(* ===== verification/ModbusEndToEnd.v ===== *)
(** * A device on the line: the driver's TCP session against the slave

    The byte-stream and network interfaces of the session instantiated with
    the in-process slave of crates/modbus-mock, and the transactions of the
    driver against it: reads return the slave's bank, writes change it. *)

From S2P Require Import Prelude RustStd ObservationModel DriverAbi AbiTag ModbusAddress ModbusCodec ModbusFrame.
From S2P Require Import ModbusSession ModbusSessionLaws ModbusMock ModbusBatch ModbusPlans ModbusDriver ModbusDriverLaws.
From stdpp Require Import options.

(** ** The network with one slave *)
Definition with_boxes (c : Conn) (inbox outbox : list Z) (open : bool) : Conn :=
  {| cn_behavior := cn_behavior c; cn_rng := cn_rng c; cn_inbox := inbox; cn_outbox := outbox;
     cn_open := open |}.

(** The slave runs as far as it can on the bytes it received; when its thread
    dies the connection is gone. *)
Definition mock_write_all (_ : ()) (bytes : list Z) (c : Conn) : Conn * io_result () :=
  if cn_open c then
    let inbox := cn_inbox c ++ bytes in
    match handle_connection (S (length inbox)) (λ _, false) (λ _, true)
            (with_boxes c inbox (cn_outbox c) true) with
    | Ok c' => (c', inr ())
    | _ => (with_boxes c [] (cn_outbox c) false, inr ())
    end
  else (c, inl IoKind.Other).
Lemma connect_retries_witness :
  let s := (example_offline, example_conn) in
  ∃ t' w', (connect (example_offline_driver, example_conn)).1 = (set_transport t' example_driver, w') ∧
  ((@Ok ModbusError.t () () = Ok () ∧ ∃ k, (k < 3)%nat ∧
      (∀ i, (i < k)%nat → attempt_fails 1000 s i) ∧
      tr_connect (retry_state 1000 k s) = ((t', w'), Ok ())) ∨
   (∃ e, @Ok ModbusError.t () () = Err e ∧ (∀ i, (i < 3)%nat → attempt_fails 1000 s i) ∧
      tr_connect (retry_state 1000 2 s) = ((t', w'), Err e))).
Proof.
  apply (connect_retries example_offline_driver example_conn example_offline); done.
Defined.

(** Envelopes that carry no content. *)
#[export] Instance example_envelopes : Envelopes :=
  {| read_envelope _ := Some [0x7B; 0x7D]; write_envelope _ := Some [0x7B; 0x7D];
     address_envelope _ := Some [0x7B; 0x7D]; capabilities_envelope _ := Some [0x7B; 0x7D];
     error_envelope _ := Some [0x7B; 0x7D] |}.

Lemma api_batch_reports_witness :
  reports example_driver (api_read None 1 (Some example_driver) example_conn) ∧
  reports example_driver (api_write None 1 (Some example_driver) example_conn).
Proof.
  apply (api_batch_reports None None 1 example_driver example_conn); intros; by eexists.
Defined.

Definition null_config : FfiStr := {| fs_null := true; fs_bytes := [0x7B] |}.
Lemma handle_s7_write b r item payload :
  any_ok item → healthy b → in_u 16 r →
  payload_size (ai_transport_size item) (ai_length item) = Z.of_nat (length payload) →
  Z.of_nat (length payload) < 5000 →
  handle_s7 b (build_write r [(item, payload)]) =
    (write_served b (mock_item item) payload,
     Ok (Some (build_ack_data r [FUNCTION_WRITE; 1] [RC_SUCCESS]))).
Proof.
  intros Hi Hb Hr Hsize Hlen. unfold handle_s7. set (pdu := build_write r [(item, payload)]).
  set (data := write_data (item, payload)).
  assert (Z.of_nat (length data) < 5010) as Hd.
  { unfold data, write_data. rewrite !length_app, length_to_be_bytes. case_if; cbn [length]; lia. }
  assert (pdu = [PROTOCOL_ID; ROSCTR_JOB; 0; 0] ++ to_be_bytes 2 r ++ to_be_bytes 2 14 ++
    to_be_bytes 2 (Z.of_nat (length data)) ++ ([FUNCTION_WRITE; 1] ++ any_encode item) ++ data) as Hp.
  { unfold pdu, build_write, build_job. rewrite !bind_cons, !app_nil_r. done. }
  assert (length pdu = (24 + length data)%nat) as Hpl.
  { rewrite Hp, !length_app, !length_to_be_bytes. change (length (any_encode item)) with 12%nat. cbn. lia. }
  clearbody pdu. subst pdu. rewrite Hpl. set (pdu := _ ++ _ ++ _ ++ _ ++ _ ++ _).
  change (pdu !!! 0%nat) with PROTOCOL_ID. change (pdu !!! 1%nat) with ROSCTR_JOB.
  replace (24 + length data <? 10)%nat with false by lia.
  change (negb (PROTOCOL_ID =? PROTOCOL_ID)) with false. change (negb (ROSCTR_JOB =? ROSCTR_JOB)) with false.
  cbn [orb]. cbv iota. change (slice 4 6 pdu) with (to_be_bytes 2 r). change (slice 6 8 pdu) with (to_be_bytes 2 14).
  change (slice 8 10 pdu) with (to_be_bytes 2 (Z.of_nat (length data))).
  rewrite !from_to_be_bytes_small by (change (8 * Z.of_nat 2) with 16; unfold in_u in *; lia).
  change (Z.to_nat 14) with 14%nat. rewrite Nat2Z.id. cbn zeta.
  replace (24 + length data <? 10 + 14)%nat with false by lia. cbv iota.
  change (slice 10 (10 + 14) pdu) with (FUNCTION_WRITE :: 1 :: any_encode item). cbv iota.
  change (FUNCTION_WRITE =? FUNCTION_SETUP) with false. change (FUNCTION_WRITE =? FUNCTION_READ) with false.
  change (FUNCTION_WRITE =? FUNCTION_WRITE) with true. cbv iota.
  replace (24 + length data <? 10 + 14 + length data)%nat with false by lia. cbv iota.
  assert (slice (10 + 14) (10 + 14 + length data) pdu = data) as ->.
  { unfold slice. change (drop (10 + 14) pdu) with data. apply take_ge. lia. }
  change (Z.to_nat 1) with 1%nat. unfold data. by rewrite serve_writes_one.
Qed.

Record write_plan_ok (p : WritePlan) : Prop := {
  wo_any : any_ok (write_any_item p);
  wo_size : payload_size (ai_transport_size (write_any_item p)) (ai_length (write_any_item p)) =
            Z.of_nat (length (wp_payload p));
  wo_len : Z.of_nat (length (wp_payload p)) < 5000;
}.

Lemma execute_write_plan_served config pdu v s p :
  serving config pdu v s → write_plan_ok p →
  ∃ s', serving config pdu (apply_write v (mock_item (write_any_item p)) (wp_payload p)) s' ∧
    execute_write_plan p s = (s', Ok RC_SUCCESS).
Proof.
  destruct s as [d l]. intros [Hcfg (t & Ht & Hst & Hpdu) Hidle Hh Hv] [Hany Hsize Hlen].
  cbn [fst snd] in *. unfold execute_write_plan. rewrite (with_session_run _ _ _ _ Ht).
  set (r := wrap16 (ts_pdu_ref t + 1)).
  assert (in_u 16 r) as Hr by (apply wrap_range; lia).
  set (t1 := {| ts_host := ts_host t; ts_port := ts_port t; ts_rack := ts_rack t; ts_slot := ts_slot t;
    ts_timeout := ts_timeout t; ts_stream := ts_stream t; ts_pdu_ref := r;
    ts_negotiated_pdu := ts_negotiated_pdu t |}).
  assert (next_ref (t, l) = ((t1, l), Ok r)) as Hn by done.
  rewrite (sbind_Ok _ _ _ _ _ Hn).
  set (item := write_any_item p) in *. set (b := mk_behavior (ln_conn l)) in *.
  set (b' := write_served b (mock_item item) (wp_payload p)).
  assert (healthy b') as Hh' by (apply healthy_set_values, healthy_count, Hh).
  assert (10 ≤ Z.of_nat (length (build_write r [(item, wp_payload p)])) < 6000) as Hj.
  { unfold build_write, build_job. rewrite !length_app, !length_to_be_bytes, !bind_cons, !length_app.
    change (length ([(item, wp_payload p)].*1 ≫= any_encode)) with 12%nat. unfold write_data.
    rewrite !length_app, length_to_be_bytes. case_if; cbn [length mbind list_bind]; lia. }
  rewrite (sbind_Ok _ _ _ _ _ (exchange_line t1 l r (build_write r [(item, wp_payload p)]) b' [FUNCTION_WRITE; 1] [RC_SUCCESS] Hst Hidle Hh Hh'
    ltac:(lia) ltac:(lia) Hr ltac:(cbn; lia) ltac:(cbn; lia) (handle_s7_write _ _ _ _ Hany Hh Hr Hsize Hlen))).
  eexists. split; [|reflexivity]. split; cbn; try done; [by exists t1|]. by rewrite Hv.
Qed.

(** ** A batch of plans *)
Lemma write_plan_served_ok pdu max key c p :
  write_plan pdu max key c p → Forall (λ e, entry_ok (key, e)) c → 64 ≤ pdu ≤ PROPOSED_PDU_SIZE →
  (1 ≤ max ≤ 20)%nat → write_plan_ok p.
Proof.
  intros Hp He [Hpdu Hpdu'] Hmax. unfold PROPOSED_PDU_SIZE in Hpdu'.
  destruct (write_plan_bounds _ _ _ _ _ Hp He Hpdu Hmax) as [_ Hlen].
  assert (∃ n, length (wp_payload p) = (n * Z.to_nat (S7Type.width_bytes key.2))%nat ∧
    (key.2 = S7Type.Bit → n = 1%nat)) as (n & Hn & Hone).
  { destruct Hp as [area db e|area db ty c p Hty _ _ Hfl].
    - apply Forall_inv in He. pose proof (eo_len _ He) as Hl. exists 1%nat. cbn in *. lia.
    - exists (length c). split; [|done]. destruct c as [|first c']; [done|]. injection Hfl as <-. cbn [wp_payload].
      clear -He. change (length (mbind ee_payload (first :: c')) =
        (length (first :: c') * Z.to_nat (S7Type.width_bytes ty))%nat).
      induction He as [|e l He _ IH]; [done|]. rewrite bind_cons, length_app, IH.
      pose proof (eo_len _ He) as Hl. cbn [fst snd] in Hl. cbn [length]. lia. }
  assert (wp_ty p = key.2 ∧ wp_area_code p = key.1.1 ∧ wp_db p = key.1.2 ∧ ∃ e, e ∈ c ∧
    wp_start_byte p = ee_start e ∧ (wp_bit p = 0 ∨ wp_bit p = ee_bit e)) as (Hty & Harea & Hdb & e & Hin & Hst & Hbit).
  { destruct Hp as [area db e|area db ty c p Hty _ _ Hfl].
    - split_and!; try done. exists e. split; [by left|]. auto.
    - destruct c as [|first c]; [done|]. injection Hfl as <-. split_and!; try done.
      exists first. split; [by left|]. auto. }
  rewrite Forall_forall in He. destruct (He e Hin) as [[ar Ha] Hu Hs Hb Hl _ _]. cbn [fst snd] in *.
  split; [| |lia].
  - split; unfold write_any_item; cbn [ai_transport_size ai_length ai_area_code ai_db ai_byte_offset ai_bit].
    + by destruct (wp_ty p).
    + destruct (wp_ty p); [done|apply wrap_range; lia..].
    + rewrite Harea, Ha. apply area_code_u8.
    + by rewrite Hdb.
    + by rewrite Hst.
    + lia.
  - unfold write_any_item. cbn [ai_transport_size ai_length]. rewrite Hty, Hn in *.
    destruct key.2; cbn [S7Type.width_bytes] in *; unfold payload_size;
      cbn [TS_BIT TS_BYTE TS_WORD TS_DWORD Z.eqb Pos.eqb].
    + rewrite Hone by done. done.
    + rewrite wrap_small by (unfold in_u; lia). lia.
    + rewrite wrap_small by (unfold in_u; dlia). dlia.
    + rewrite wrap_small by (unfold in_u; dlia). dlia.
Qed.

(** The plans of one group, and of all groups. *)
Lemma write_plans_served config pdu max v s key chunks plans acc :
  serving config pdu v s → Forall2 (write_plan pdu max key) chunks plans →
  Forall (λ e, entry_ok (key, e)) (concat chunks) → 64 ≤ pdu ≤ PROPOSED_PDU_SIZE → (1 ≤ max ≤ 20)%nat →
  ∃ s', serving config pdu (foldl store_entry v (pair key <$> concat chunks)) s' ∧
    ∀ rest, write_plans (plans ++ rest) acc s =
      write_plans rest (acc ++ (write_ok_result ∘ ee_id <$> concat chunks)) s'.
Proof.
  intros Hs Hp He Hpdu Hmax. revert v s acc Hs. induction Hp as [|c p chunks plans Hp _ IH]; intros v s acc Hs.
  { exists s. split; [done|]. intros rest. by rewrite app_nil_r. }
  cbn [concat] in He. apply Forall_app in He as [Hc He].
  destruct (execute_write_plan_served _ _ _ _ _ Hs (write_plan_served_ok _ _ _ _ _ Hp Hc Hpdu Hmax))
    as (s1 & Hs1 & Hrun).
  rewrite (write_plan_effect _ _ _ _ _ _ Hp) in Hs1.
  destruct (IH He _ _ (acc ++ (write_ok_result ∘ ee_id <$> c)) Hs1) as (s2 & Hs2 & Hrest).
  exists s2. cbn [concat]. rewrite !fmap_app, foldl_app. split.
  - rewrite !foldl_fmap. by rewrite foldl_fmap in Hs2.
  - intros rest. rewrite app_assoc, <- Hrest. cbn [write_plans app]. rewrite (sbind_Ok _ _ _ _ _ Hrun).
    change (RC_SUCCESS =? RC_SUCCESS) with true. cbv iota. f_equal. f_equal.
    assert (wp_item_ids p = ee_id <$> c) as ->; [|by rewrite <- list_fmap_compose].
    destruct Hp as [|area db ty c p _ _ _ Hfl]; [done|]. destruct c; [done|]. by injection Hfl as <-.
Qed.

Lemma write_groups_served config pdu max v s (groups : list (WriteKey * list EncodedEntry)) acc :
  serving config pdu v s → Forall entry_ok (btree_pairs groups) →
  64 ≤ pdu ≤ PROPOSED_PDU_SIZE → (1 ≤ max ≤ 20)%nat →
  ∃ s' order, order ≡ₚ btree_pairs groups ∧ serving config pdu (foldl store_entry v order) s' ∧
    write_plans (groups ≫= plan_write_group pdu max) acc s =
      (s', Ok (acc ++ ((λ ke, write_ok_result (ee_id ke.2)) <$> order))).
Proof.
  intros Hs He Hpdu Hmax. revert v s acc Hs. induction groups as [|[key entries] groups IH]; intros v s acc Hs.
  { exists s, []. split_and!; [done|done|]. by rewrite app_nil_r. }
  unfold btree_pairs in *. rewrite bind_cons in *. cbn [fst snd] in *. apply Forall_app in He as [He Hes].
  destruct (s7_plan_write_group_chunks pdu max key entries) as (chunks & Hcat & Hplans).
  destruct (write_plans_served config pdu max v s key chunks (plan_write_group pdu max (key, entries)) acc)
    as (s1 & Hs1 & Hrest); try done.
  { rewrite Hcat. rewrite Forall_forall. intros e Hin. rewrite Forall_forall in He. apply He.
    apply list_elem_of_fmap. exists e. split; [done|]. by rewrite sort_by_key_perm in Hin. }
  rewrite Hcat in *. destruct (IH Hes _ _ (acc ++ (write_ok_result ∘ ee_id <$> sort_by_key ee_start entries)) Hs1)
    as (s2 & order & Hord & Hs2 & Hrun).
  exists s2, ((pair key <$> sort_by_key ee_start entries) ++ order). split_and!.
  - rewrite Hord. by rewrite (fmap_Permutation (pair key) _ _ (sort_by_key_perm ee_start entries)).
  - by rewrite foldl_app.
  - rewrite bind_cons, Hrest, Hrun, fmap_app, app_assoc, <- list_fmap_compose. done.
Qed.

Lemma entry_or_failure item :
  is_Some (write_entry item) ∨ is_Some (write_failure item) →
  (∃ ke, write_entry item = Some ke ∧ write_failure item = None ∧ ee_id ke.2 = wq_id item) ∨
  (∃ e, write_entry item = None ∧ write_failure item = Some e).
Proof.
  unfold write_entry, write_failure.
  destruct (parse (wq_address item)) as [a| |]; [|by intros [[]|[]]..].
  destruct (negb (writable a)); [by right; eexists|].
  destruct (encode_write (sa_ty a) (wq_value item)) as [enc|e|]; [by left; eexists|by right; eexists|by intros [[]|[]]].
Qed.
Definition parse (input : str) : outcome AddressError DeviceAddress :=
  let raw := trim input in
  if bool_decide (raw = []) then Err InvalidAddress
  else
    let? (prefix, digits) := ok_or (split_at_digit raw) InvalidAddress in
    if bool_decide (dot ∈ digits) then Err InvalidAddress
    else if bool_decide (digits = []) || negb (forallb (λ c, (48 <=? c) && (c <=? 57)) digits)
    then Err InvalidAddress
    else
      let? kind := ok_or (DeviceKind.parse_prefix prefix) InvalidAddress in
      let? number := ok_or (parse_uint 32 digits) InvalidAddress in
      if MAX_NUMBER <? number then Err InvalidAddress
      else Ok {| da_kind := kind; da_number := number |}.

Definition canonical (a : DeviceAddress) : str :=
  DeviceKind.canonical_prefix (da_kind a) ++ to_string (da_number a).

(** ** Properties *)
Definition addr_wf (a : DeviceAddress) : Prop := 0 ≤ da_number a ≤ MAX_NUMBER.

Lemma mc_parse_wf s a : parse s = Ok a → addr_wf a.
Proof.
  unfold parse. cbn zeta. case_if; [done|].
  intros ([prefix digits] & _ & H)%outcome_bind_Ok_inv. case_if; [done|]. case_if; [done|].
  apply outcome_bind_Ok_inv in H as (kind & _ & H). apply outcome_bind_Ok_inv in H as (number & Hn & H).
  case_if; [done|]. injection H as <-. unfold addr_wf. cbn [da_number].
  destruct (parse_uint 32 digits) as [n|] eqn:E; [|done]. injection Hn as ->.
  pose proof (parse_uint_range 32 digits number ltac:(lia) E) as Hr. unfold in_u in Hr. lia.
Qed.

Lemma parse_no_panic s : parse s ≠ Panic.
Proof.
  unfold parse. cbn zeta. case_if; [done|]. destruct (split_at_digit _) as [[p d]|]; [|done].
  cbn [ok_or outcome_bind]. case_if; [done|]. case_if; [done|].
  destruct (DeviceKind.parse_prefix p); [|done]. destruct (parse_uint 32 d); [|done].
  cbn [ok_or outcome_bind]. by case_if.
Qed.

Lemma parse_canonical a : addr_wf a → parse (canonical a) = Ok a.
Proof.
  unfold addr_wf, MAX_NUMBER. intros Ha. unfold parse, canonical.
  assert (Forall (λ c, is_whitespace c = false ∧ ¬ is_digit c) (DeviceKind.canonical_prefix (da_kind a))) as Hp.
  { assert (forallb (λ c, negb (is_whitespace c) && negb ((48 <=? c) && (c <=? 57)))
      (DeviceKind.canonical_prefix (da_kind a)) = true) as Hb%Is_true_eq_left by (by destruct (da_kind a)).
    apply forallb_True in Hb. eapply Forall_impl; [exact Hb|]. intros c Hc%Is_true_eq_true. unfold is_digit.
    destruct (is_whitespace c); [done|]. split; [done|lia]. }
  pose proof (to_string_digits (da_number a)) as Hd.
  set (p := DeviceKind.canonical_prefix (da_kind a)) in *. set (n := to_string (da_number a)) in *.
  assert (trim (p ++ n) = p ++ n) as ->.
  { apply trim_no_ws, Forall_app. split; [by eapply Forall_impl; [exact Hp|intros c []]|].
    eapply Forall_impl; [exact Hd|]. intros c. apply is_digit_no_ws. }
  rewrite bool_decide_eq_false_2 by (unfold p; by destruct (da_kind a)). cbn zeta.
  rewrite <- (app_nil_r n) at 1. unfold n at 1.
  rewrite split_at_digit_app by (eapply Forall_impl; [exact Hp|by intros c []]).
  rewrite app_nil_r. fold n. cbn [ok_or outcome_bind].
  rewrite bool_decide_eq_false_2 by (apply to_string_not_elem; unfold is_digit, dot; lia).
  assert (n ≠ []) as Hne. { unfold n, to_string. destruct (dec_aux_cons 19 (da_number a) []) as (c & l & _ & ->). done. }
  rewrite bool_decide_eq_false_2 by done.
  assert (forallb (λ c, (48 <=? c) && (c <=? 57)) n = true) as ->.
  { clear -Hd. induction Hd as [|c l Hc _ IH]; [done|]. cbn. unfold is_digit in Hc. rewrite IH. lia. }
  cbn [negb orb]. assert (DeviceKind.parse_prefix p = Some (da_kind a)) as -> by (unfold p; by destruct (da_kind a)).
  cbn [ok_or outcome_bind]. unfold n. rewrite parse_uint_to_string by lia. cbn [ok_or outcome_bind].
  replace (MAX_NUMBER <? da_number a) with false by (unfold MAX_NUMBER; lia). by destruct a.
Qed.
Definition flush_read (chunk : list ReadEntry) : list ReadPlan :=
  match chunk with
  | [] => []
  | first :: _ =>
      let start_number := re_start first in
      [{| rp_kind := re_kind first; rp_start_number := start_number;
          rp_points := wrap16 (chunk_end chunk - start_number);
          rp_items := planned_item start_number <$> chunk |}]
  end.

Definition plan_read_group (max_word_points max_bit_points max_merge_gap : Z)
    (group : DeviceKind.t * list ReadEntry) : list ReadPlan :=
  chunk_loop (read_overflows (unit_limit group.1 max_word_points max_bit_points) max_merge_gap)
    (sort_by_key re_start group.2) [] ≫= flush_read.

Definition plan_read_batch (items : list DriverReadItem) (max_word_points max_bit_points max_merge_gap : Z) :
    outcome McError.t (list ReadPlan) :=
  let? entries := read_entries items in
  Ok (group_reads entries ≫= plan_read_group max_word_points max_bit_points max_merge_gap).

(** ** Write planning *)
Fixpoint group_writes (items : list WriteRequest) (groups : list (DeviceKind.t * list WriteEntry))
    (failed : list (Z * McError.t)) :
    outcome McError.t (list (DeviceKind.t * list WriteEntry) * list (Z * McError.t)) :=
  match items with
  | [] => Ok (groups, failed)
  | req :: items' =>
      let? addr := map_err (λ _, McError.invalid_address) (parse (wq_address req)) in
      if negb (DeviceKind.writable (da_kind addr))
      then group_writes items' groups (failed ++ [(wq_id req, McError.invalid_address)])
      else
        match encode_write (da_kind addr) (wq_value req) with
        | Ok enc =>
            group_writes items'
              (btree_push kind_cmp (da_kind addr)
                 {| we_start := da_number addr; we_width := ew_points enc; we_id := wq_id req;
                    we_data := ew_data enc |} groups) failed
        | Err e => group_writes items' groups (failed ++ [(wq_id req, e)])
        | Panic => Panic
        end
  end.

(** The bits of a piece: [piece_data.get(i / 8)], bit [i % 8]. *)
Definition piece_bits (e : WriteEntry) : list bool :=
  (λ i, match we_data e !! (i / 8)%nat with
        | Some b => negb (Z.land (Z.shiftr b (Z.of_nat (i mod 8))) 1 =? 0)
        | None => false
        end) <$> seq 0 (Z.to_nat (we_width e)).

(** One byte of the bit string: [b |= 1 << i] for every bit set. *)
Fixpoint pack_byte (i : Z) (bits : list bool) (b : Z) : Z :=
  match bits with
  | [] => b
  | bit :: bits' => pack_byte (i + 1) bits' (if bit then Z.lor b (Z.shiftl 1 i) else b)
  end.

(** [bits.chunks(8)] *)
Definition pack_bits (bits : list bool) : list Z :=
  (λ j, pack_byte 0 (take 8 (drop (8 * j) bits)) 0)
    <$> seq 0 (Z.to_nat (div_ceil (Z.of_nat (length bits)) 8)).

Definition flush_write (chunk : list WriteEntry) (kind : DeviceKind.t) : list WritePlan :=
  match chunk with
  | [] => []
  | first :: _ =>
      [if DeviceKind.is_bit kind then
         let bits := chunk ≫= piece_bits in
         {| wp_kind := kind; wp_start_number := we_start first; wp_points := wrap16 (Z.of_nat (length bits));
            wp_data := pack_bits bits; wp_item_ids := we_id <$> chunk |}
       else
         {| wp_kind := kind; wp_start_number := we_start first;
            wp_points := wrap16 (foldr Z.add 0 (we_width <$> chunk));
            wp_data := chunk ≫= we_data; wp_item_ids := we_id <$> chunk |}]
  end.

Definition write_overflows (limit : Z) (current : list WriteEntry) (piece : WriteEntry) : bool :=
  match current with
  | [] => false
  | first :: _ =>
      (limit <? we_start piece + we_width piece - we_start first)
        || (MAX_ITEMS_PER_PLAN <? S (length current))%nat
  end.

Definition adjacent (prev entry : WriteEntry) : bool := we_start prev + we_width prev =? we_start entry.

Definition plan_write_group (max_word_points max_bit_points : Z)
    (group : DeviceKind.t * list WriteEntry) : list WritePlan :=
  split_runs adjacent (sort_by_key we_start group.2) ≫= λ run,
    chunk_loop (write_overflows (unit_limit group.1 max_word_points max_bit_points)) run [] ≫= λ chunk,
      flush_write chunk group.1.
# # # #
Where does the string "Harea" occur in the data above? Copy every line that holds it.

### Result of the exercise
    wp_start_byte p = ee_start e ∧ (wp_bit p = 0 ∨ wp_bit p = ee_bit e)) as (Hty & Harea & Hdb & e & Hin & Hst & Hbit).
    + rewrite Harea, Ha. apply area_code_u8.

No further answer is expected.